Viele Wissenschaftler konzentrieren sich auf eine ethisch weniger bedenkliche Veränderung. Sie wollen Mutationen in den Zellen von Kindern und Erwachsenen korrigieren, also nicht in die Keimbahn eingreifen, sondern mit somatischen Zellen arbeiten. Beispiele dafür sind Veränderungen an blutbildenden Stammzellen, mit denen sich entsprechende Erkrankungen vielleicht beheben lassen.

Krankheiten heilen ist natürlich wünschenswert. Schon heute werden offenbar aber genetische Eingriffe getätigt über die man aus ethischer Sicht zumindest streiten kann.
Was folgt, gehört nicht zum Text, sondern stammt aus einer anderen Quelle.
Lemma sig_check_frame : keeps (frame w0) sig_check any.
Proof.
  intros w Hw. unfold sig_check. destruct (signals w (ticks w)); simpl;
    [exact Hw | split; [exact Hw | exact I]].
Qed.

Lemma get_key_frame d v : keeps (frame w0) (get_key d v) any.
Proof.
  unfold get_key. destruct (DiGraph.get_vertex d v) as [[]|];
    first [apply keeps_ret; exact I | apply keeps_abort].
Qed.

Lemma get_poly_frame d v : keeps (frame w0) (get_poly d v) any.
Proof.
  unfold get_poly. destruct (DiGraph.get_vertex d v) as [[]|];
    first [apply keeps_ret; exact I | apply keeps_abort].
Qed.

Lemma of_option_frame {A} (o : option A) : keeps (frame w0) (of_option o) any.
Proof. eapply keeps_weaken; [apply keeps_of_option | intros; exact I]. Qed.

Lemma contract_loop_frame rec num parent :
  (forall new t, keeps (frame w0) (rec new t) any) ->
  forall cs tot, keeps (frame w0) (contract_loop rec num parent cs tot) any.
Proof.
  intros Hrec. induction cs as [|[z x1] rest IH]; intros tot; cbn [contract_loop].
  - apply keeps_ret. exact I.
  - eapply keeps_bind; [apply sig_check_frame|]. intros u _.
    eapply keeps_bind; [apply of_option_frame|]. intros new _.
    eapply keeps_bind; [apply Hrec|]. intros t1 _. apply IH.
Qed.

Lemma contract_and_count_frame : forall n chords parent tot,
  keeps (frame w0) (contract_and_count n chords parent tot) any.
Proof.
  induction n as [|n IH]; intros chords parent tot; destruct chords as [|c cs];
    cbn [contract_and_count]; try apply of_option_frame; try apply keeps_abort.
  eapply keeps_bind; [apply contract_loop_frame; intros; apply IH|].
  intros t _. apply of_option_frame.
Qed.
(** Second loop of the inclusive branch: the ranges rewritten in place
    and the ranges appended behind them. *)
Fixpoint lowerRanges (table : Z -> Z) (r : list Z)
  : option (list Z * list Z) :=
  match r with
  | [] => Some ([], [])
  | [_] => None
  | a :: b :: rest =>
      '(upd, app) <- lowerRanges table rest ;;
      if (a >? 90) || (b <? 65) then Some (a :: b :: upd, app)
      else
        let simple := negb (a <? 65) && negb (b >? 90) in
        let a1 := if a <? 65 then 65 else a in
        let b1 := if b >? 90 then 90 else b in
        let a2 := unicode_ToLower table a1 in
        let b2 := unicode_ToLower table b1 in
        if simple then Some (a2 :: b2 :: upd, app)
        else Some (a :: b :: upd, a2 :: b2 :: app)
  end.

Definition smallStorage (rune : list Z) (rune0 : Z * Z) : Z * Z :=
  match rune with
  | [] => rune0
  | [a] => (a, snd rune0)
  | a :: b :: _ => (a, b)
  end.

(** The loop [for _, c := range re.Sub] over the children. *)
Definition eachSub (f : Regexp -> option Regexp)
  : list Regexp -> option (list Regexp) :=
  fix each (cs : list Regexp) {struct cs} :=
    match cs with
    | [] => Some []
    | c :: rest =>
        c' <- f c ;;
        rest' <- each rest ;;
        Some (c' :: rest')
    end.

(** [lowerRegexpASCII] rewrites the tree in place; the embedding returns
    the rewritten tree. *)
Fixpoint lowerRegexpASCII (table : Z -> Z) (re : Regexp) : option Regexp :=
  let 'Node op flags sub rune rune0 min max := re in
  sub' <- eachSub (lowerRegexpASCII table) sub ;;
  match op with
  | OpLiteral =>
      let rune' := map (unicode_ToLower table) rune in
      Some (Node op flags sub' rune' (smallStorage rune' rune0) min max)
  | OpCharClass =>
      if isExclusion rune then
        let excluded := excludedGaps (tl rune) in
        copy <- copyRanges rune excluded ;;
        Some (Node op flags sub' copy (smallStorage copy rune0) min max)
      else
        covers <- coversLower rune ;;
        if covers then Some (Node op flags sub' rune rune0 min max)
        else
          '(upd, app) <- lowerRanges table rune ;;
          let rune' := upd ++ app in
          Some (Node op flags sub' rune' (smallStorage rune' rune0) min max)
  | _ => Some (Node op flags sub' rune rune0 min max)
  end.

(** ** Building the matcher *)

(** The functions of [regexp], [regexp/syntax], [strings], [unicode] and
    [pathmatch] that the package calls: they belong to the Go library and
    to another package, and are taken as given. *)
Record GoLib : Type := {
  strings_ToLower : string -> string;
  unicode_table : Z -> Z;
  regexp_QuoteMeta : string -> string;
  syntax_Parse : string -> Regexp + error;
  syntax_String : Regexp -> string;
  syntax_Simplify : Regexp -> Regexp;
  regexp_Compile : string -> regexp.Regexp + error;
  pathmatch_CompilePathPatterns :
    list string -> string -> bool -> bool -> pathmatch.PathMatcher + error
}.
Lemma runner_doubles (env : Env) (change : bool) (d : Z)
  (selected : list Z) :
  forall (ss : AddFollowUps.session) (tr : trace),
  exists added newly,
    snd (AddFollowUps.runner env change d selected ss tr) = (tr ++ added)%list
    /\ AddFollowUps.successful_campaigns
         (fst (AddFollowUps.runner env change d selected ss tr))
       = (AddFollowUps.successful_campaigns ss ++ newly)%list
    /\ Forall no_expected_length added
    /\ forall cid, In cid newly -> doubling_run env d cid tr added.
Proof.
  induction selected as [|cid rest IH]; intros ss tr; simpl.
  - exists [], []. rewrite !app_nil_r. repeat split; [constructor|].
    intros cid [].
  - destruct (appends_process_campaign env no_expected_length (fun _ => I)
                change d cid I I tr) as (a1 & E1 & F1).
    destruct (AddFollowUps.process_campaign env change d cid tr)
      as [[u|e] tr1] eqn:Hrun; simpl in E1; subst tr1.
    + destruct (IH {| AddFollowUps.successful_campaigns :=
                        (AddFollowUps.successful_campaigns ss ++ [cid])%list;
                      AddFollowUps.failed_campaigns :=
                        AddFollowUps.failed_campaigns ss |}
                  (tr ++ a1)%list) as (a2 & n2 & E2 & S2 & F2 & D2).
      exists (a1 ++ a2)%list, (cid :: n2).
      rewrite E2, S2. simpl. rewrite <- !app_assoc. simpl.
      split; [reflexivity|]. split; [reflexivity|].
      split; [now apply Forall_app|].
      intros c [<-|Hc].
      * destruct (process_campaign_success _ _ _ _ _ _ _ Hrun)
          as (a1' & E1' & D1).
        apply app_inv_head in E1'. subst a1'.
        now apply doubling_run_earlier.
      * now apply doubling_run_later, D2.
    + destruct (IH {| AddFollowUps.successful_campaigns :=
                        AddFollowUps.successful_campaigns ss;
                      AddFollowUps.failed_campaigns :=
                        (AddFollowUps.failed_campaigns ss ++ [(cid, e)])%list |}
                  (tr ++ a1)%list) as (a2 & n2 & E2 & S2 & F2 & D2).
      exists (a1 ++ a2)%list, n2.
      rewrite E2, S2. simpl. rewrite <- !app_assoc.
      split; [reflexivity|]. split; [reflexivity|].
      split; [now apply Forall_app|].
      intros c Hc. now apply doubling_run_later, D2.
Qed.

(** C10.  In a run of the workflow every call of the duplicator leaves
    the expected length out, so the guard cannot stop it: for each campaign
    the run reports as successful, the trace holds the call, the fetch of
    some [K] sequences and the submission of [2 * K] inputs, the last [K]
    of them new (without ids), whatever happened before the run. *)
Theorem workflow_submits_twice_the_sequences (env : Env) (change : bool)
  (d : Z) (selected : list Z) (ss : AddFollowUps.session) (tr : trace) :
  exists added newly,
    snd (AddFollowUps.runner env change d selected ss tr) = (tr ++ added)%list
    /\ AddFollowUps.successful_campaigns
         (fst (AddFollowUps.runner env change d selected ss tr))
       = (AddFollowUps.successful_campaigns ss ++ newly)%list
    /\ (forall c d' e,
          In (Invoked (call_add_follow_ups c d' e)) added -> e = None)
    /\ (forall cid, In cid newly ->
        exists before after key seqs,
          added
          = (before
               ++ [Invoked (call_add_follow_ups cid d None);
                   Sent (sequences_get key cid);
                   Sent (sequences_post key cid
                           (AddFollowUps.build_inputs d seqs))]
               ++ after)%list
          /\ http env
               (tr ++ before ++ [Invoked (call_add_follow_ups cid d None)])%list
               (sequences_get key cid) = Ok (SequenceList seqs)
          /\ List.length (AddFollowUps.build_inputs d seqs)
             = (2 * List.length seqs)%nat
          /\ Forall (fun i => in_id i = None)
               (skipn (List.length seqs) (AddFollowUps.build_inputs d seqs))).
Proof.
  destruct (runner_doubles env change d selected ss tr)
    as (added & newly & Etr & Ess & Fno & Hdouble).
  exists added, newly. split; [exact Etr|]. split; [exact Ess|].
  split; [|exact Hdouble].
  intros c d' e Hin.
  rewrite Forall_forall in Fno. specialize (Fno _ Hin).
  destruct e as [n|]; [destruct Fno | reflexivity].
Qed.

(** Campaign 7, three sequences at first, processed twice in one run:
    both passes succeed, no call carries an expected length, and the
    submissions have 6 and then 12 inputs. *)
Lemma workflow_submits_twice_the_sequences_witness :
  let run :=
    AddFollowUps.runner Demo.campaign_env false 5 [7; 7]
      {| AddFollowUps.successful_campaigns := [];
         AddFollowUps.failed_campaigns := [] |} [] in
  AddFollowUps.successful_campaigns (fst run) = [7; 7]
  /\ submitted_lengths (snd run) = [6; 12]%nat
  /\ forall c d' e, In (Invoked (call_add_follow_ups c d' e)) (snd run) ->
                    e = None.
Proof.
  intros run. split; [reflexivity|]. split; [reflexivity|].
  destruct (workflow_submits_twice_the_sequences Demo.campaign_env false 5
              [7; 7]
              {| AddFollowUps.successful_campaigns := [];
                 AddFollowUps.failed_campaigns := [] |} [])
    as (added & newly & Etr & _ & Hnone & _).
  fold run in Etr. simpl app in Etr. rewrite Etr. exact Hnone.
Defined.

(** ** Pagination *)

Lemma firstn_then_next {A} (l : list A) (a k : nat) :
  (firstn a l ++ firstn k (skipn a l))%list = firstn (a + k) l.
Proof.
  revert l. induction a as [|a IH]; intros l; simpl; [reflexivity|].
  destruct l as [|x l]; simpl.
  - now rewrite firstn_nil.
  - now rewrite IH.
Qed.

Lemma firstn_own_length {A} (l : list A) (a : nat) :
  firstn (List.length (firstn a l)) l = firstn a l.
Proof.
  rewrite length_firstn.
  destruct (Nat.le_ge_cases a (List.length l)) as [H|H].
  - now rewrite Nat.min_l.
  - rewrite Nat.min_r by exact H. now rewrite !firstn_all2 by lia.
Qed.

(** One page request against a platform, the key being set. *)
Lemma fetch_leads_page_ok (env : Env) (key : string) (cid : Z)
  (params : list (string * pyval)) (tr : trace)
  (r : SmartleadGetCampaignLeadsResponse) :
  SMARTLEAD_API_KEY env = Some key ->
  page_reply (http env tr (leads_get key cid params)) = Some r ->
  Client.fetch_leads_page env cid params tr
  = (Ret r, (tr ++ [Sent (leads_get key cid params)])%list).
Proof.
  intros Hkey Hrep.
  unfold Client.fetch_leads_page, Client.query_smartlead, bind. rewrite Hkey.
  change {| req_host := SmartleadV1;
            req_method := PyStr.upper "GET";
            req_endpoint := Client.leads_endpoint cid;
            req_params := dict_set "api_key" (VStr key) params;
            req_body := NoBody |}
    with (leads_get key cid params).
  destruct (http env tr (leads_get key cid params)) as [[p|l|st|j]| |];
    simpl in Hrep; try discriminate.
  now injection Hrep as ->.
Qed.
In Großbritannien wird es die ersten europäischen Babys mit drei genetischen Eltern geben. Dort geht es um Paare, die von genetischen Krankheiten der Mitochondrien betroffen sind, die sich möglicherweise durch einen Austausch der DNA in den Kraftwerken der Zelle vermeiden lassen. Das erste Kind mit drei genetischen Eltern als Folge einer gezielten Strategie wurde übrigens in Mexiko geboren. Die Reproduktionsmediziner des „New Hope Fertility Center“ in New York haben dort bereits eine eigene Klinik eröffnet – vermutlich, weil sie nicht sicher sind, ob ihre Methoden in den USA erlaubt sind.

Aber wo zieht man die Grenzen? Und wie will man sowas überhaupt gesetzlich regeln? Und vor allem: Was würde ich tun, wenn ich glauben würde, ein Eingriff bewahrt mein Kind vor einer schweren Krankheit? Ein Text, der mich doch sehr nachdenklich zurückgelassen hat.